Abstract The involvement of a central mechanism in the antiemetic effect of AS-8112 (( R )-5-bromo- N -(1-ethyl-4-methylhexahydro-1 H -1,4-diazepin-6-yl)-2-methoxy-6-methylamino-3-pyridinecarboxamide·2 fumarate), a novel and potent dopamine D2, D3, and 5-HT 3 receptor antagonist, was investigated in ferrets. Intracerebroventricularly administered AS-8112 dose dependently inhibited R (+)-7-OH-DPAT ( R (+)-7-hydroxy-2-( N , N -di- n -propylamino) tetraline)-induced emesis (ID 50 ; 0.11 μg/kg, i.c.v.). In addition, AS-8112 (10 μg/kg, i.c.v.) significantly inhibited emesis induced by cisplatin. Ondansetron (10 μg/kg, i.c.v.) also inhibited cisplatin-induced emesis, but did not inhibit R (+)-7-OH-DPAT-induced emesis.

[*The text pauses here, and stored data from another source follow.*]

Lemma length_dec_digits fuel n acc :
  length (dec_digits fuel n acc) ≤ fuel + length acc.
Proof.
  revert n acc. induction fuel as [|fuel IH]; intros n acc; cbn; [lia|].
  case_bool_decide; [cbn; lia|]. etrans; [apply IH | cbn; lia].
Qed.

Lemma length_int_to_string z : length (int_to_string z) ≤ 21.
Proof.
  unfold int_to_string. case_bool_decide; cbn [length];
    [pose proof (length_dec_digits 20 z []) |
     pose proof (length_dec_digits 20 (- z) [])]; cbn in *; lia.
Qed.

(** ** Printing then parsing an integer *)

Section decimal.
Context (lo hi : Z) (Hlo : (lo ≤ 0)%Z) (Hhi : (0 ≤ hi)%Z).

(** Parsing the digits of [n] from the left amounts to starting at [n]. *)
Lemma parse_dec_digits fuel sgn n acc :
  sgn = 1%Z ∨ sgn = (-1)%Z →
  (0 ≤ n < 10 ^ Z.of_nat fuel)%Z → (lo ≤ sgn * n ≤ hi)%Z → fuel ≠ 0 →
  parse_digits lo hi sgn 0 (dec_digits fuel n acc)
  = parse_digits lo hi sgn (sgn * n) acc.
Proof using Hlo Hhi.
  intros Hsgn. revert n acc.
  induction fuel as [|fuel IH]; intros n acc Hn Hr Hf; [done|].
  cbn [dec_digits]. pose proof (Z.mod_pos_bound n 10 ltac:(lia)) as Hm.
  pose proof (Z.div_mod n 10 ltac:(lia)) as Hdm.
  case_bool_decide as Hlt.
  - cbn [parse_digits]. rewrite digit_value_digit by done. cbn.
    rewrite !bool_decide_true by lia.
    f_equal. rewrite Z.mod_small by lia. lia.
  - assert (1 ≤ n / 10)%Z by (apply Z.div_le_lower_bound; lia).
    rewrite Nat2Z.inj_succ, Z.pow_succ_r in Hn by lia.
    rewrite IH.
    + cbn [parse_digits]. rewrite digit_value_digit by done. cbn.
      rewrite !bool_decide_true by (destruct Hsgn; subst sgn; lia).
      f_equal. lia.
    + split; [lia|]. apply Z.div_lt_upper_bound; lia.
    + destruct Hsgn; subst sgn; lia.
    + destruct fuel; [|done]. change (10 ^ Z.of_nat 0)%Z with 1%Z in Hn. lia.
Qed.
End decimal.

Lemma dec_digits_head fuel n acc :
  (0 ≤ n)%Z → fuel ≠ 0 →
  ∃ d s, (0 ≤ d < 10)%Z ∧ dec_digits fuel n acc = digit d :: s.
Proof.
  revert n acc. induction fuel as [|fuel IH]; intros n acc Hn Hf; [done|].
  cbn. pose proof (Z.mod_pos_bound n 10 ltac:(lia)).
  case_bool_decide; [eauto|].
  destruct fuel as [|fuel]; [cbn; eauto|].
  apply IH; [apply Z.div_pos; lia | done].
Qed.

Lemma dec_digits_not_sign fuel n acc :
  (0 ≤ n)%Z → fuel ≠ 0 →
  ∃ b s, dec_digits fuel n acc = b :: s ∧ u8_z b ≠ 43%Z ∧ u8_z b ≠ 45%Z.
Proof.
  intros Hn Hf. destruct (dec_digits_head fuel n acc Hn Hf) as (d & s & Hd & ->).
  exists (digit d), s. unfold digit. rewrite u8_z_of by lia.
  split; [done | lia].
Qed.

Lemma parse_int_unsigned signed lo hi z :
  (lo ≤ 0)%Z → (0 ≤ z ≤ hi)%Z → (hi < 10 ^ 20)%Z →
  parse_int signed lo hi (int_to_string z) = Some z.
Proof.
  intros Hlo Hz Hhi. unfold int_to_string. rewrite bool_decide_true by lia.
  destruct (dec_digits_not_sign 20 z []) as (b & s & E & H1 & H2); [lia..|].
  unfold parse_int. rewrite E, !bool_decide_false by done.
  cbn [andb]. rewrite <-E. rewrite parse_dec_digits by (auto; lia).
  cbn. f_equal. lia.
Qed.

Lemma parse_i64_to_string z : in_i64 z → parse_i64 (int_to_string z) = Some z.
Proof.
  unfold in_i64, parse_i64, i64_min, i64_max. intros Hz.
  destruct (decide (0 ≤ z)%Z) as [Hp|Hn].
  { apply parse_int_unsigned; lia. }
  unfold int_to_string. rewrite bool_decide_false by lia.
  destruct (dec_digits_not_sign 20 (- z) []) as (b & s & E & _); [lia..|].
  unfold parse_int. rewrite bool_decide_false, bool_decide_true by done.
  cbn [andb]. rewrite E, <-E.
  rewrite parse_dec_digits by (auto; lia). cbn. f_equal. lia.
Qed.

Lemma parse_u32_to_string z : in_u32 z → parse_u32 (int_to_string z) = Some z.
Proof.
  unfold in_u32, in_u, parse_u32, u32_max. intros. apply parse_int_unsigned; lia.
Qed.

(** ** The order of strings *)

Lemma str_cmp_refl a : str_cmp a a = Eq.
Proof. induction a as [|x a IH]; [done|]. cbn. by rewrite Z.compare_refl. Qed.

Lemma str_cmp_eq a b : str_cmp a b = Eq ↔ a = b.
Proof.
  split; [|intros ->; apply str_cmp_refl].
  revert b. induction a as [|x a IH]; intros [|y b]; try done. cbn.
  destruct (Z.compare_spec (u8_z x) (u8_z y)) as [E| |]; try done.
  apply u8_z_inj in E as ->. intros ?%IH. by subst.
Qed.

Lemma str_cmp_antisym a b : str_cmp b a = CompOpp (str_cmp a b).
Proof.
  revert b. induction a as [|x a IH]; intros [|y b]; try done. cbn.
  rewrite (Z.compare_antisym (u8_z x)).
  destruct (Z.compare (u8_z x) (u8_z y)); cbn; auto.
Qed.

Lemma str_lt_trans a b c : str_lt a b → str_lt b c → str_lt a c.
Proof.
  unfold str_lt. revert b c.
  induction a as [|x a IH]; intros [|y b] [|z c]; try done. cbn.
  destruct (Z.compare_spec (u8_z x) (u8_z y)),
    (Z.compare_spec (u8_z y) (u8_z z)), (Z.compare_spec (u8_z x) (u8_z z));
    try done; try lia; eauto.
Qed.

Lemma str_lt_irrefl a : ¬ str_lt a a.
Proof. unfold str_lt. by rewrite str_cmp_refl. Qed.

#[export] Instance str_lt_strict : StrictOrder str_lt.
Proof.
  split; [exact str_lt_irrefl | exact str_lt_trans].
Qed.

Lemma str_cmp_Gt a b : str_cmp a b = Gt ↔ str_lt b a.
Proof.
  unfold str_lt. rewrite (str_cmp_antisym a b). by destruct (str_cmp a b).
Qed.

Lemma str_lt_ne a b : str_lt a b → a ≠ b.
Proof. intros H ->. by apply str_lt_irrefl in H. Qed.

Lemma str_le_lt_or_eq a b : str_le a b ↔ str_lt a b ∨ a = b.
Proof.
  unfold str_le, str_lt. rewrite <-str_cmp_eq.
  destruct (str_cmp a b); naive_solver.
Qed.

Lemma str_le_not_lt a b : str_le a b ↔ ¬ str_lt b a.
Proof. unfold str_le. by rewrite str_cmp_Gt. Qed.

Lemma str_trichotomy a b : str_lt a b ∨ a = b ∨ str_lt b a.
Proof.
  destruct (str_cmp a b) eqn:E.
  - right; left. by apply str_cmp_eq.
  - by left.
  - right; right. by apply str_cmp_Gt.
Qed.
(* ===== verification/Format.v ===== *)
(** [src/lsm/sstable/format.rs]: the header and the records of an SSTable
    file. *)

From S2P Require Import Prelude Bytes Float LogRecord.

Definition MAGIC : bytes := lit "SST1".
Definition VERSION : u8 := z_u8 2.
Definition HEADER_SIZE : Z := 45.

Inductive Entry : Type :=
  | ESet (v : Value)
  | EDelete.

#[export] Instance Entry_eq_dec : EqDecision Entry.
Proof. solve_decision. Defined.

Record Header : Type := MkHeader {
  index_offset : Z;
  index_len : Z;
  entry_count : Z;
  bloom_offset : Z;
  bloom_len : Z;
}.

Definition write_header (h : Header) : bytes :=
  MAGIC ++ [VERSION] ++
  u64_to_le (index_offset h) ++ u64_to_le (index_len h) ++
  u64_to_le (entry_count h) ++ u64_to_le (bloom_offset h) ++
  u64_to_le (bloom_len h).

(** [read_exact] into the eight-byte buffer, then [u64::from_le_bytes]. *)
Definition read_le_u64 : M bytes Z :=
  b ← read_exact 8; mret (from_le b).

Definition read_header : M bytes Header :=
  magic ← read_exact 4;
  if decide (magic ≠ MAGIC)
  then fail (invalid_data "invalid SSTable magic") else
  version ← read_exact 1;
  if decide (version ≠ [VERSION])
  then fail (invalid_data "unsupported SSTable version") else
  index_offset ← read_le_u64;
  index_len ← read_le_u64;
  entry_count ← read_le_u64;
  bloom_offset ← read_le_u64;
  bloom_len ← read_le_u64;
  mret {| index_offset := index_offset; index_len := index_len;
          entry_count := entry_count; bloom_offset := bloom_offset;
          bloom_len := bloom_len |}.

Section format.
Context `{F64Text}.

(** [(entry_type, value_type, value_bytes)] of [write_record]. *)
Definition entry_parts (e : Entry) : u8 * u8 * bytes :=
  match e with
  | ESet value => (z_u8 0, as_u8 (data_type value), as_bytes value)
  | EDelete => (z_u8 1, z_u8 0, [])
  end.

(** [write_record]: the bytes written and the length returned. *)
Definition write_record (key : str) (entry : Entry) : res (bytes * Z) :=
  let '(entry_type, value_type, value_bytes) := entry_parts entry in
  key_len ← ok_or (invalid_input "key is too large") (u32_try_from (length key));
  value_len ← ok_or (invalid_input "value is too large")
                    (u32_try_from (length value_bytes));
  let record_len :=
    (10 + Z.of_nat (length key) + Z.of_nat (length value_bytes))%Z in
  let header :=
    [entry_type] ++ [value_type] ++ u32_to_le key_len ++ u32_to_le value_len in
  mret (header ++ key ++ value_bytes, record_len).

Definition sst_read_string (n : Z) (field : string) : M bytes str :=
  b ← read_exact_z n;
  lift (ok_or (invalid_data (String.append "invalid UTF-8 "
                 (String.append field " in SSTable"))) (from_utf8 b)).

(** What [read_record] does once the ten bytes of the header are there. *)
Definition read_body (header : bytes) : M bytes (option (str * Entry)) :=
  entry_type ← lift (expect "index out of bounds" (header !! 0));
  value_type ← lift (expect "index out of bounds" (header !! 1));
  let key_len := from_le (take 4 (drop 2 header)) in
  let value_len := from_le (take 4 (drop 6 header)) in
  key ← sst_read_string key_len "key";
  entry ← match u8_z entry_type with
    | 0%Z =>
        value_bytes ← read_exact_z value_len;
        t ← lift (from_u8 value_type);
        lift (ESet <$> from_bytes t value_bytes)
    | 1%Z =>
        if negb (bool_decide (value_len = 0%Z))
        then fail (invalid_data "delete record contains a value")
        else mret EDelete
    | _ => fail (invalid_data "invalid SSTable entry type")
    end;
  mret (Some (key, entry)).

(** [read_record]: the end of the input is [None]. *)
Definition read_record : M bytes (option (str * Entry)) := λ s,
  match read_exact 10 s with
  | (Ok header, s') => read_body header s'
  | (Err e, s') =>
      if decide (kind e = UnexpectedEof) then (Ok None, s') else (Err e, s')
  | (Panic p, s') => (Panic p, s')
  end.

(** * Well-formed entries *)

Definition entry_ok (e : Entry) : Prop :=
  match e with
  | ESet v => value_ok v ∧ value_fits v
  | EDelete => True
  end.

(** The bytes of a record that fits the format. *)
Definition record_bytes (key : str) (e : Entry) : bytes :=
  let '(entry_type, value_type, value_bytes) := entry_parts e in
  [entry_type] ++ [value_type] ++ u32_to_le (Z.of_nat (length key)) ++
  u32_to_le (Z.of_nat (length value_bytes)) ++ key ++ value_bytes.

End format.

(** * Headers *)

Definition header_ok (h : Header) : Prop :=
  in_u64 (index_offset h) ∧ in_u64 (index_len h) ∧ in_u64 (entry_count h) ∧
  in_u64 (bloom_offset h) ∧ in_u64 (bloom_len h).

Lemma length_write_header h : length (write_header h) = 45.
Proof. unfold write_header. rewrite !length_app. by autorewrite with kvraft. Qed.

Lemma read_exact_app_hint a s : read_exact (length a) (a ++ s) = (Ok a, s).
Proof. by apply read_exact_app. Qed.

Lemma read_le_u64_app z s : in_u64 z → read_le_u64 (u64_to_le z ++ s) = (Ok z, s).
Proof.
  intros Hz. unfold read_le_u64.
  erewrite bind_Ok by (apply read_exact_app; by rewrite length_u64_to_le).
  by rewrite from_u64_to_le.
Qed.

#[export] Hint Resolve read_le_u64_app : kvraft.

Lemma read_write_header h s :
  header_ok h → read_header (write_header h ++ s) = (Ok h, s).
Proof.
  intros (H1 & H2 & H3 & H4 & H5). unfold read_header, write_header.
  rewrite <-!app_assoc.
  erewrite bind_Ok by (by apply (read_exact_app MAGIC)).
  rewrite decide_False by naive_solver.
  erewrite bind_Ok by (by apply (read_exact_app [VERSION])).
  rewrite decide_False by naive_solver.
  runs. by destruct h.
Qed.

#[export] Instance reader_ok_header : ReaderOk read_header.
Proof.
  unfold read_header, read_le_u64.
  repeat (apply _ || (apply reader_ok_bind; [apply _|intro]) || case_decide).
Qed.

(** * Records *)

Section records.
Context `{HT : F64Text} `{!F64TextLaws HT}.

Lemma write_record_ok key e :
  key_ok key → entry_ok e →
  write_record key e =
  Ok (record_bytes key e, Z.of_nat (length (record_bytes key e))).
Proof using HT.
  intros [Hk Hkl] He. unfold write_record, record_bytes.
  destruct e as [v|]; cbn [entry_parts] in *.
  - destruct He as [_ Hvl]. unfold value_fits in Hvl.
    rewrite !u32_try_from_Some by done. cbn.
    repeat f_equal. autorewrite with kvraft. rewrite !length_app.
    autorewrite with kvraft. lia.
  - rewrite !u32_try_from_Some by done. cbn.
    repeat f_equal. autorewrite with kvraft. rewrite !length_app.
    autorewrite with kvraft. cbn. lia.
Qed.

Lemma length_record_bytes key e : 10 ≤ length (record_bytes key e).
Proof using HT.
  unfold record_bytes. destruct (entry_parts e) as [[a b] c]. cbn.
  rewrite !length_app. autorewrite with kvraft. lia.
Qed.

Lemma sst_read_string_app k s f :
  utf8_valid k = true →
  sst_read_string (Z.of_nat (length k)) f (k ++ s) = (Ok k, s).
Proof using HT.
  intros Hk. unfold sst_read_string.
  erewrite bind_Ok by (by apply read_exact_z_app).
  unfold lift, from_utf8. by rewrite Hk.
Qed.

(** The ten header bytes, as [read_body] takes them apart. *)
Lemma header_fields a b (k v : Z) :
  in_u32 k → in_u32 v →
  let header := [a] ++ [b] ++ u32_to_le k ++ u32_to_le v in
  header !! 0 = Some a ∧ header !! 1 = Some b ∧
  from_le (take 4 (drop 2 header)) = k ∧ from_le (take 4 (drop 6 header)) = v.
Proof using Type.
  intros Hk Hv header. split_and!; [done|done|..]; subst header; cbn [app skipn].
  - rewrite drop_0, take_app_le, take_ge by (autorewrite with kvraft; lia).
    by apply from_u32_to_le.
  - rewrite drop_app_ge by (autorewrite with kvraft; lia).
    rewrite length_u32_to_le, Nat.sub_diag, drop_0.
    rewrite take_ge by (autorewrite with kvraft; lia). by apply from_u32_to_le.
Qed.

Lemma read_write_record key e s :
  key_ok key → entry_ok e →
  read_record (record_bytes key e ++ s) = (Ok (Some (key, e)), s).
Proof using All.
  intros [Hk Hkl] He. unfold record_bytes, read_record.
  destruct (entry_parts e) as [[et vt] vb] eqn:E.
  set (h := [et] ++ [vt] ++ u32_to_le (Z.of_nat (length key)) ++
            u32_to_le (Z.of_nat (length vb))).
  assert (Hvb : in_u32 (Z.of_nat (length vb))).
  { destruct e as [v|]; cbn in E; simplify_eq; [by destruct He | by split]. }
  destruct (header_fields et vt _ _ Hkl Hvb) as (H0 & H1 & H2 & H3).
  fold h in H0, H1, H2, H3.
  replace (([et] ++ [vt] ++ u32_to_le (Z.of_nat (length key)) ++
    u32_to_le (Z.of_nat (length vb)) ++ key ++ vb) ++ s) with (h ++ key ++ vb ++ s)
    by (unfold h; by rewrite <-!app_assoc).
  rewrite read_exact_app by (unfold h; rewrite !length_app; by autorewrite with kvraft).
  unfold read_body.
  erewrite bind_Ok by (unfold lift; by rewrite H0).
  erewrite bind_Ok by (unfold lift; by rewrite H1).
  rewrite H2, H3.
  erewrite bind_Ok by (by apply sst_read_string_app).
  destruct e as [v|]; cbn in E; simplify_eq.
  - change (u8_z (z_u8 0)) with 0%Z. cbn iota. destruct He as [Hv _].
    erewrite (bind_Ok (_ ≫= _)); [done|].
    erewrite bind_Ok by (by apply read_exact_z_app).
    erewrite bind_Ok by (unfold lift; by rewrite from_u8_as_u8).
    unfold lift. by rewrite from_bytes_as_bytes.
  - done.
Qed.

Lemma read_record_short s : length s < 10 → read_record s = (Ok None, []).
Proof using Type. intros Hs. unfold read_record. by rewrite read_exact_short. Qed.

End records.

(** * Properties *)

(** The 45-byte header that closes an SSTable is read back field by
    field. *)
Theorem header_round_trip h s :
  header_ok h → read_header (write_header h ++ s) = (Ok h, s).
Proof. apply read_write_header. Qed.

Lemma header_round_trip_witness :
  let h := {| index_offset := 100; index_len := 20; entry_count := 1;
              bloom_offset := 60; bloom_len := 40 |} in
  read_header (write_header h ++ []) = (Ok h, []).
Proof. apply header_round_trip. vm_compute. intuition congruence. Defined.

(** A record that [write_record] accepts is read back as the same key and
    entry, and the length it returns is the number of bytes it wrote. *)
Theorem sst_record_round_trip `{HT : F64Text} `{!F64TextLaws HT} key e s :
  key_ok key → entry_ok e →
  ∃ b, write_record key e = Ok (b, Z.of_nat (length b)) ∧
       read_record (b ++ s) = (Ok (Some (key, e)), s).
Proof.
  intros. exists (record_bytes key e).
  eauto using write_record_ok, read_write_record.
Qed.

Lemma sst_record_round_trip_witness :
  let _ := bits_text in
  ∃ b, write_record (lit "k") (ESet (Int 12)) = Ok (b, Z.of_nat (length b)) ∧
       read_record (b ++ []) = (Ok (Some (lit "k", ESet (Int 12))), []).
Proof.
  apply (sst_record_round_trip (HT := bits_text)
           (F64TextLaws0 := bits_text_laws));
    vm_compute; intuition congruence.
Defined.
(* ===== verification/Bloom.v ===== *)
(** [src/lsm/sstable/bloom.rs]: the Bloom filter of an SSTable. *)

From S2P Require Import Prelude Bytes Float.

(** [xxhash_rust::xxh3::xxh3_128], a [u128]. *)
Class Xxh3 : Type := xxh3_128 : bytes → Z.

Definition HASH_ALGORITHM_XXH3_128 : u8 := z_u8 1.
Definition BLOOM_HEADER_SIZE : Z := 25.

Record BloomFilter : Type := MkBloom {
  bits : bytes;
  num_bits : Z;
  num_hashes : Z;
}.

#[export] Instance eta_Bloom : Eta BloomFilter := λ f,
  MkBloom (bits f) (num_bits f) (num_hashes f).
#[export] Instance upd_bits : Upd bits. Proof. derive_upd. Defined.

(** [usize::div_ceil]. *)
Definition div_ceil (a b : Z) : Z :=
  if bool_decide (a `mod` b = 0)%Z then (a / b)%Z else (a / b + 1)%Z.

Section dimensions.
Context `{F64Math}.

(** The two sizes that [BloomFilter::new] computes. *)
Definition bits_for (expected_items : nat) (p : f64) : Z :=
  let n := f64_of_usize (Z.max (Z.of_nat expected_items) 1) in
  let two := f64_of_decimal 2 0 in
  f64_as_usize
    (f64_max
       (f64_ceil (f64_div (f64_mul (f64_neg n) (f64_ln p))
                          (f64_powi (f64_ln two) 2)))
       (f64_of_decimal 8 0)).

S (−)-eticlopride (10 μg/kg, i.c.v.) did not inhibit emesis induced by cisplatin. However, racemic CP-99,994 ((±)-(2 S , 3 S )-3-(2-methoxybenzylamino)-2-phenylpiperidine) (10 μg/kg, i.c.v.) inhibited both cisplatin- and R (+)-7-OH-DPAT-induced emesis. These results suggest that the antiemetic effects of AS-8112 are centrally mediated via dopamine D3 and 5-HT 3 receptors in ferrets.